● **EXERCISE OBJECTIVE**: For the entries below, the expected answer is the line with "Theorem address_print_parse a", the line with "apply (address_print_parse (bits_of_ull", and every line between them, exactly as written, and nothing more.

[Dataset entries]

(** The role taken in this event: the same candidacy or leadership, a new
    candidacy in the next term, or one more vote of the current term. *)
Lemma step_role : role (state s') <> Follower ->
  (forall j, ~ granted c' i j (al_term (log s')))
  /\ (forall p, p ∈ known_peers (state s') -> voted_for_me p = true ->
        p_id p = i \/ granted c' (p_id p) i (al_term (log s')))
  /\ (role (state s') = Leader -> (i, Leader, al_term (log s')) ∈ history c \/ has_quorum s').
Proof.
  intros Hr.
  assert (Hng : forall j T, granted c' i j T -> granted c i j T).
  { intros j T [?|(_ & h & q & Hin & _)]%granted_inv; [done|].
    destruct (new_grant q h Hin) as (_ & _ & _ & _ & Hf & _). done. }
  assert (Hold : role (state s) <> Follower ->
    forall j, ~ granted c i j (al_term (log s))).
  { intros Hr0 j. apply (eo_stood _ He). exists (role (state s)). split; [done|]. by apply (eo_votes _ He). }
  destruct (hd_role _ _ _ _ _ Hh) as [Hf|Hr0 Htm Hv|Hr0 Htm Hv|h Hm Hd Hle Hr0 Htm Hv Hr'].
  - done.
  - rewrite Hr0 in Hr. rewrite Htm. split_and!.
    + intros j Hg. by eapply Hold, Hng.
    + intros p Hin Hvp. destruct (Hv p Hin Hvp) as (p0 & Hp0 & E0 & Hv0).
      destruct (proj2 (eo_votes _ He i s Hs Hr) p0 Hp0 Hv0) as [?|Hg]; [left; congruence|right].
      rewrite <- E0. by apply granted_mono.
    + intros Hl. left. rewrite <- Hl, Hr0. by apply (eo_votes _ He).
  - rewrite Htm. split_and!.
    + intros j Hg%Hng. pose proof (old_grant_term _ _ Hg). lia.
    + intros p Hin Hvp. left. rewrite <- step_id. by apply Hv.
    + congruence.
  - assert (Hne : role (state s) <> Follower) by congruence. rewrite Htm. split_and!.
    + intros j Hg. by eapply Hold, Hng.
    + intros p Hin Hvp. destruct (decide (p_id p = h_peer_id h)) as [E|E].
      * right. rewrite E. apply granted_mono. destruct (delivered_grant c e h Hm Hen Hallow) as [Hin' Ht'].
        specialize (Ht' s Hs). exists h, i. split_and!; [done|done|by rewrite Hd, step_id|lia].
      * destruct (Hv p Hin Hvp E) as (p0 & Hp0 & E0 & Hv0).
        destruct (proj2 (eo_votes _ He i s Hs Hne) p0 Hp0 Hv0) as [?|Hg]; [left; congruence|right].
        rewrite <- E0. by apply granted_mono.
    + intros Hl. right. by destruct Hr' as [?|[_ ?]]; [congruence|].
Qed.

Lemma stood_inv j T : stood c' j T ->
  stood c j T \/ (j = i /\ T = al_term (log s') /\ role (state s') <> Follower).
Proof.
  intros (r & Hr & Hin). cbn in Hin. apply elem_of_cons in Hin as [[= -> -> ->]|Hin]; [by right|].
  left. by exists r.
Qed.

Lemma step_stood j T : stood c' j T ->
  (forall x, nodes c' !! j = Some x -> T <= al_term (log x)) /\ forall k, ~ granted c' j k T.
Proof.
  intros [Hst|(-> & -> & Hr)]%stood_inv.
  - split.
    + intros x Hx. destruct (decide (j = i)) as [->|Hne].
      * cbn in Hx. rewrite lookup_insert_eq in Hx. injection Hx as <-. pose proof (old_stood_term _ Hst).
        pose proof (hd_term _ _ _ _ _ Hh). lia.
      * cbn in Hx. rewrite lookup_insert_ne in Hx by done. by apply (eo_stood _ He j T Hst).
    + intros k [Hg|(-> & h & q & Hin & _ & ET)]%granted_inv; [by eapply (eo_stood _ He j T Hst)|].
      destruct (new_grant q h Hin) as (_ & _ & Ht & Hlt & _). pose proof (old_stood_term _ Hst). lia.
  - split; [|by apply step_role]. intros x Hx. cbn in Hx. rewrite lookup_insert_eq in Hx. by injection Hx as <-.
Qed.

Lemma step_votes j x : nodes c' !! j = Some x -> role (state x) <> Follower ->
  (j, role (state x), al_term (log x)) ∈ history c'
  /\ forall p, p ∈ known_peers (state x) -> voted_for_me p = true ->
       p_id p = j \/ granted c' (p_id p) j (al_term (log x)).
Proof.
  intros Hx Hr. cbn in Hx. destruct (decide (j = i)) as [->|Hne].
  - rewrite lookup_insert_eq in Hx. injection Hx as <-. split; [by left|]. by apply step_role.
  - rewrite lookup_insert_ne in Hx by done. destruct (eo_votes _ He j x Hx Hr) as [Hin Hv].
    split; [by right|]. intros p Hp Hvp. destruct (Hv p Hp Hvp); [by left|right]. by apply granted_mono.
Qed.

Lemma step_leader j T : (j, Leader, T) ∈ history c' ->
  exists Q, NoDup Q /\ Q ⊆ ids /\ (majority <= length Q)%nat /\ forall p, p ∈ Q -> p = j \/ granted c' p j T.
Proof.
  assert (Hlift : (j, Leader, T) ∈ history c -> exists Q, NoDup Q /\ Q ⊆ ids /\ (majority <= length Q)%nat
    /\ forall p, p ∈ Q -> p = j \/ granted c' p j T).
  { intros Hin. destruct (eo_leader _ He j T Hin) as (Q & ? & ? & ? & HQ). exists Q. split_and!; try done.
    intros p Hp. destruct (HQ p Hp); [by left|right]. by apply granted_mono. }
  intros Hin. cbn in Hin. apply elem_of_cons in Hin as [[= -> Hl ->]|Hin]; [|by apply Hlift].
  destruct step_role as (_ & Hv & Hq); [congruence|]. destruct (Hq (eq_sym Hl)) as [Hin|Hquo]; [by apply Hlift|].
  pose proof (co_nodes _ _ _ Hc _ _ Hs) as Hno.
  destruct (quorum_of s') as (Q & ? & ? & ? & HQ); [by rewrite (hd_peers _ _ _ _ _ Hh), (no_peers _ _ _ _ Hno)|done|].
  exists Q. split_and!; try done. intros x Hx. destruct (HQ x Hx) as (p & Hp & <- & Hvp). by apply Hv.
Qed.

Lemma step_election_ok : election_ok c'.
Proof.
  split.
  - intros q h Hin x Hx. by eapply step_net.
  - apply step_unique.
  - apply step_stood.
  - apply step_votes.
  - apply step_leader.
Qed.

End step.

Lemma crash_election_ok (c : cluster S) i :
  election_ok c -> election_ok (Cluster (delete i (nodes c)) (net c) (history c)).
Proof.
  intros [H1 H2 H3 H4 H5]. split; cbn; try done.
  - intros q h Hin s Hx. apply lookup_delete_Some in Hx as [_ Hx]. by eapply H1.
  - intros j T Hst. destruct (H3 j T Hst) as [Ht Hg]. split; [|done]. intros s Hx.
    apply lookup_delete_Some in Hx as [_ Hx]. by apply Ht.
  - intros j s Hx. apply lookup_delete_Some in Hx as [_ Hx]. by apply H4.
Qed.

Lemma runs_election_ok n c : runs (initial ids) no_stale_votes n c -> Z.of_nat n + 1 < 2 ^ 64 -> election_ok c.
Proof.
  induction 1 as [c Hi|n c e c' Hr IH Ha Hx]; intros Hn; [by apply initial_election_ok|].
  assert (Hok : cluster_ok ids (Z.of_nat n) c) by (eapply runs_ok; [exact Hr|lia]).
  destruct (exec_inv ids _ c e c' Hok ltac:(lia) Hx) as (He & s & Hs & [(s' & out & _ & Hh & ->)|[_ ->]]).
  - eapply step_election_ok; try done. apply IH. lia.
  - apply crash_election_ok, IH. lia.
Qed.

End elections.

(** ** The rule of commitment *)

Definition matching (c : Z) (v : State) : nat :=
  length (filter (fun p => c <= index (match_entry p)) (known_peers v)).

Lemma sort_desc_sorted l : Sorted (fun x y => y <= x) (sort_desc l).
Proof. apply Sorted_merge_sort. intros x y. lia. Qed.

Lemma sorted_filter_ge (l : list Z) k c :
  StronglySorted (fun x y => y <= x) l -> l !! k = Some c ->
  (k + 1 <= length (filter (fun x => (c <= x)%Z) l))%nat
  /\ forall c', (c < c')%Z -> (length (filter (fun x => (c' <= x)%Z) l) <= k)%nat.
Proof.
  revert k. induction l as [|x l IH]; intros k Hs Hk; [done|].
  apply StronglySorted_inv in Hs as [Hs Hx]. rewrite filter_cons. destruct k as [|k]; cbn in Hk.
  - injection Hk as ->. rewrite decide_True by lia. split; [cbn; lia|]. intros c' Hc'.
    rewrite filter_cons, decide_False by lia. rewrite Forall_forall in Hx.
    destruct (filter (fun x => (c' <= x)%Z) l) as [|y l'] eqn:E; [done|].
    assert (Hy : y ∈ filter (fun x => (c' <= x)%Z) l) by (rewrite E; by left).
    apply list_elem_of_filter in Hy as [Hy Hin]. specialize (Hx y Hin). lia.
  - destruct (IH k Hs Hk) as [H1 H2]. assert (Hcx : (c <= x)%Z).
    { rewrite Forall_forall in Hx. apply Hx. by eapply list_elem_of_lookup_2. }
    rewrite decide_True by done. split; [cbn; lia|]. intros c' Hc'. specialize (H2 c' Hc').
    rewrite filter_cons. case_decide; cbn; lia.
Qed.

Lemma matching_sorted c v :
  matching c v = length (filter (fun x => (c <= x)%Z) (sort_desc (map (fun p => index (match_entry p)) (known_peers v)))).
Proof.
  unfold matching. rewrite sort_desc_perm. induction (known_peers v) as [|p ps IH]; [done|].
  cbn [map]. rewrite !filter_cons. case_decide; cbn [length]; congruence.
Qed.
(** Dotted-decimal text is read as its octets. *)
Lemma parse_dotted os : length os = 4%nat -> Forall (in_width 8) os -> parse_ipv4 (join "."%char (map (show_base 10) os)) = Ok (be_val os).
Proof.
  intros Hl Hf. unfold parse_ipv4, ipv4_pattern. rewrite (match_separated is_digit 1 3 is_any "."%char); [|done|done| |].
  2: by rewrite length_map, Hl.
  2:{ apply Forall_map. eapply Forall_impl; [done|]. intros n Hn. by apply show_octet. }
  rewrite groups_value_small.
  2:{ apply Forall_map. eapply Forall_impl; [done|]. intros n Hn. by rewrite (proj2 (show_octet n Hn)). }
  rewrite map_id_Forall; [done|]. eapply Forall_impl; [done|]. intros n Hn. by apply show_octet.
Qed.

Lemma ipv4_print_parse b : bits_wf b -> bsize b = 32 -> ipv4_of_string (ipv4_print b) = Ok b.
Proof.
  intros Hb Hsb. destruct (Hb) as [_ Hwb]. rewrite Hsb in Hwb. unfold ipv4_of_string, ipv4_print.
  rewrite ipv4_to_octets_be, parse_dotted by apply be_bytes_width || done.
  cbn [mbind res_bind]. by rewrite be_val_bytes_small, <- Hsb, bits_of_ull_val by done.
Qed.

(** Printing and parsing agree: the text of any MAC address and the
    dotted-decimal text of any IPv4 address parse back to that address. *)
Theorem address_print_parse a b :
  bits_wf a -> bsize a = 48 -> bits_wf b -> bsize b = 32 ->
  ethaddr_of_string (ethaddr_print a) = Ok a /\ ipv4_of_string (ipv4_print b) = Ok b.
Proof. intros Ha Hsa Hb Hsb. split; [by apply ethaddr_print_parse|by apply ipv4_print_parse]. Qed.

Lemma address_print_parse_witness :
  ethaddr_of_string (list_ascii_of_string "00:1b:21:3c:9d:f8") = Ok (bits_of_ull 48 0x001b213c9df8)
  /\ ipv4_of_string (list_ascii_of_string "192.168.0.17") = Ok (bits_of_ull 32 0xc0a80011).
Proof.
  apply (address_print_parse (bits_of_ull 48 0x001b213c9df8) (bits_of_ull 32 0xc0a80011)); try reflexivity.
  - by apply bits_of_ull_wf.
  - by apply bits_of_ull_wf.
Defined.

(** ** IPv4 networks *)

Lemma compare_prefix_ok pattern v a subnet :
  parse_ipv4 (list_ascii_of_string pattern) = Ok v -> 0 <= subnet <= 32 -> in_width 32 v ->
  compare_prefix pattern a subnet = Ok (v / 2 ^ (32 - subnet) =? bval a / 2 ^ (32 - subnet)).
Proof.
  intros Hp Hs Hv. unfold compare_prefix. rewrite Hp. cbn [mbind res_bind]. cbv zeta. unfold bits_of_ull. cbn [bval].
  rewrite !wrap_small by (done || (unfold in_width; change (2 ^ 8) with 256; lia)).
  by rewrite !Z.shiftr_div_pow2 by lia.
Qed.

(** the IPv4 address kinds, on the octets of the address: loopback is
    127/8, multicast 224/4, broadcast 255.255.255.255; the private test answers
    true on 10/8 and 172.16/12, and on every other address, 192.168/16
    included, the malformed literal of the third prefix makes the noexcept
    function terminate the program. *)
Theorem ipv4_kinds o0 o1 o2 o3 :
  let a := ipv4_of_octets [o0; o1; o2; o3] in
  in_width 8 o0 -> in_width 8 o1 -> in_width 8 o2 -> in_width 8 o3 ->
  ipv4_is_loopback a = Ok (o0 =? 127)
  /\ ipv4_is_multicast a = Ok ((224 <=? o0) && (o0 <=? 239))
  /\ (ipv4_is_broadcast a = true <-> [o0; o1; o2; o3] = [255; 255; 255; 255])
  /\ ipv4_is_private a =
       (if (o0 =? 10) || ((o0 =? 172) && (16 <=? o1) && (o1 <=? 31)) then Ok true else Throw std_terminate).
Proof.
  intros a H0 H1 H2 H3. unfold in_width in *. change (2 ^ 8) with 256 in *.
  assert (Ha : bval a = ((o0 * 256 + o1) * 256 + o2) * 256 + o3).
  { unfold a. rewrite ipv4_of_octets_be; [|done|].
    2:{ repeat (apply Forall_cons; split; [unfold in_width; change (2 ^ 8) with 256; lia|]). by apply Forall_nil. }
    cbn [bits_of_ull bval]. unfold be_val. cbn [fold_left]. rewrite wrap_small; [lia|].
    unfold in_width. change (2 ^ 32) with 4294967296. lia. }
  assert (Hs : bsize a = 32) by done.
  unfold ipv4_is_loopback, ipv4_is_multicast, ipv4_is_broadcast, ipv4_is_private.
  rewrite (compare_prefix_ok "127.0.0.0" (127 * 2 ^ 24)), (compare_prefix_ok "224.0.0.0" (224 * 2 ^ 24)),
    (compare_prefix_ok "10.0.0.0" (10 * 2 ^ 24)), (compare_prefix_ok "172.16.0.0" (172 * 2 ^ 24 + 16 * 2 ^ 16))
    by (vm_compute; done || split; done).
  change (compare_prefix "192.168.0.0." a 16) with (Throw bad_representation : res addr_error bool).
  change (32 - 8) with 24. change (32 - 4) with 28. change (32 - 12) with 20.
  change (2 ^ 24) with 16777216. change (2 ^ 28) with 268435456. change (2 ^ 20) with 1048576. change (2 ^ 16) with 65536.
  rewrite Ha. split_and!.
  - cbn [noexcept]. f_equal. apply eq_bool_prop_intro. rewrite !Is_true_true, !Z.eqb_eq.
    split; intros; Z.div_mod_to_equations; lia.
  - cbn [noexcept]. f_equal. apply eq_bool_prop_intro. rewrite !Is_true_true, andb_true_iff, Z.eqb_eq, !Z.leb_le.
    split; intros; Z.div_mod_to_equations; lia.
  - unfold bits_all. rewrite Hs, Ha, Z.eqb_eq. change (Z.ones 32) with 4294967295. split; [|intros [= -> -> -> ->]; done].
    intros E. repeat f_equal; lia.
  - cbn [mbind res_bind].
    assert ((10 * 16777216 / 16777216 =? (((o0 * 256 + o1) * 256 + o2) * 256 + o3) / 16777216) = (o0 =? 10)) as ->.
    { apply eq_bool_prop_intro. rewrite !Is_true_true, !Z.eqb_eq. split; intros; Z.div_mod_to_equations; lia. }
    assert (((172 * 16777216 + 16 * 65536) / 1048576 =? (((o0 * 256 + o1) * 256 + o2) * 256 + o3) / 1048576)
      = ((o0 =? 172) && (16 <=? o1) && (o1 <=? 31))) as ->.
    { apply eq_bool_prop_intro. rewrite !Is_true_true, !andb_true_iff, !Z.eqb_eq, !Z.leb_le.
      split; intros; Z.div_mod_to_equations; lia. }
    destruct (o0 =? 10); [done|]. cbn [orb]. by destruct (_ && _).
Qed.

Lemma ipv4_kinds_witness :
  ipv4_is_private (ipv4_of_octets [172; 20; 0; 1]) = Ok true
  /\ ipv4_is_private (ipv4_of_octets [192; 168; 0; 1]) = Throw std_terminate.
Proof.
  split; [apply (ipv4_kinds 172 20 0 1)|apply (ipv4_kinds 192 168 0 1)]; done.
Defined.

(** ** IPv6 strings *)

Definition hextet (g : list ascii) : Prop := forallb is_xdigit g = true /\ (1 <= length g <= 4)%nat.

● **TASK RESULT**:
Theorem address_print_parse a b :
  bits_wf a -> bsize a = 48 -> bits_wf b -> bsize b = 32 ->
  ethaddr_of_string (ethaddr_print a) = Ok a /\ ipv4_of_string (ipv4_print b) = Ok b.
Proof. intros Ha Hsa Hb Hsb. split; [by apply ethaddr_print_parse|by apply ipv4_print_parse]. Qed.

Lemma address_print_parse_witness :
  ethaddr_of_string (list_ascii_of_string "00:1b:21:3c:9d:f8") = Ok (bits_of_ull 48 0x001b213c9df8)
  /\ ipv4_of_string (list_ascii_of_string "192.168.0.17") = Ok (bits_of_ull 32 0xc0a80011).
Proof.
  apply (address_print_parse (bits_of_ull 48 0x001b213c9df8) (bits_of_ull 32 0xc0a80011)); try reflexivity.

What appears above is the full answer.